- [What the task asks] In the data, find the word "None" and copy out every line that has it.
+ + + + +
(** The walk from a checkpoint to the input of its execution; the fuel is one more than the parents it
    has not seen. *)
Fixpoint input_before (fuel : nat) (st : memoryTrajectoryStore) (ctx : context) (trajectoryID : string)
    (from : TrajectoryEntry) (seen : gset string) (entry : TrajectoryEntry) : option (result TrajectoryEntry) :=
  match fuel with
  | O => None
  | S fuel =>
      if bool_decide (te_Kind entry = TrajectoryKindUserMessage) &&
         bool_decide (tf_ExecutionID (te_Fields entry) = tf_ExecutionID (te_Fields from))
      then Some (Ok entry) else
      if is_empty (te_ParentID entry) then
        Some (Err (Errorf "trajectory %q checkpoint %q has no input entry for execution %q"
                [AStr trajectoryID; AStr (te_ID from); AStr (tf_ExecutionID (te_Fields from))]))
      else if bool_decide (te_ParentID entry ∈ seen) then
        Some (Err (Errorf "trajectory %q checkpoint %q ancestry contains a cycle at %q"
                [AStr trajectoryID; AStr (te_ID from); AStr (te_ParentID entry)]))
      else
        match tstore_LoadEntry st ctx trajectoryID (te_ParentID entry) with
        | Err err => Some (Err err)
        | Ok next => input_before fuel st ctx trajectoryID from ({[te_ParentID entry]} ∪ seen) next
        end
  end.

Definition executionInputEntryBefore (fuel : nat) (st : memoryTrajectoryStore) (ctx : context) (trajectoryID : string)
    (from : TrajectoryEntry) : option (result TrajectoryEntry) :=
  input_before fuel st ctx trajectoryID from ∅ from.

Definition checkpointResumeEnvironment (fuel : nat) (st : memoryTrajectoryStore) (ctx : context)
    (metadata : TrajectoryMetadata) (checkpointEntry : option TrajectoryEntry) : option (result resumeEnvironment) :=
  match checkpointEntry with
  | None => Some (Ok (newResumeEnvironment (tm_Environment metadata)))
  | Some entry =>
      if is_empty (te_ID entry) || is_empty (tf_ExecutionID (te_Fields entry))
      then Some (Ok (newResumeEnvironment (tm_Environment metadata))) else
      match executionInputEntryBefore fuel st ctx (tm_ID metadata) entry with
      | None => None
      | Some (Err err) => Some (Err err)
      | Some (Ok input) => Some (executionResumeEnvironment (tm_Environment metadata) input)
      end
  end.
End recorded.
+ + + + +
- [Result]
  | O => None
  | None => Some (Ok (newResumeEnvironment (tm_Environment metadata)))
      | None => None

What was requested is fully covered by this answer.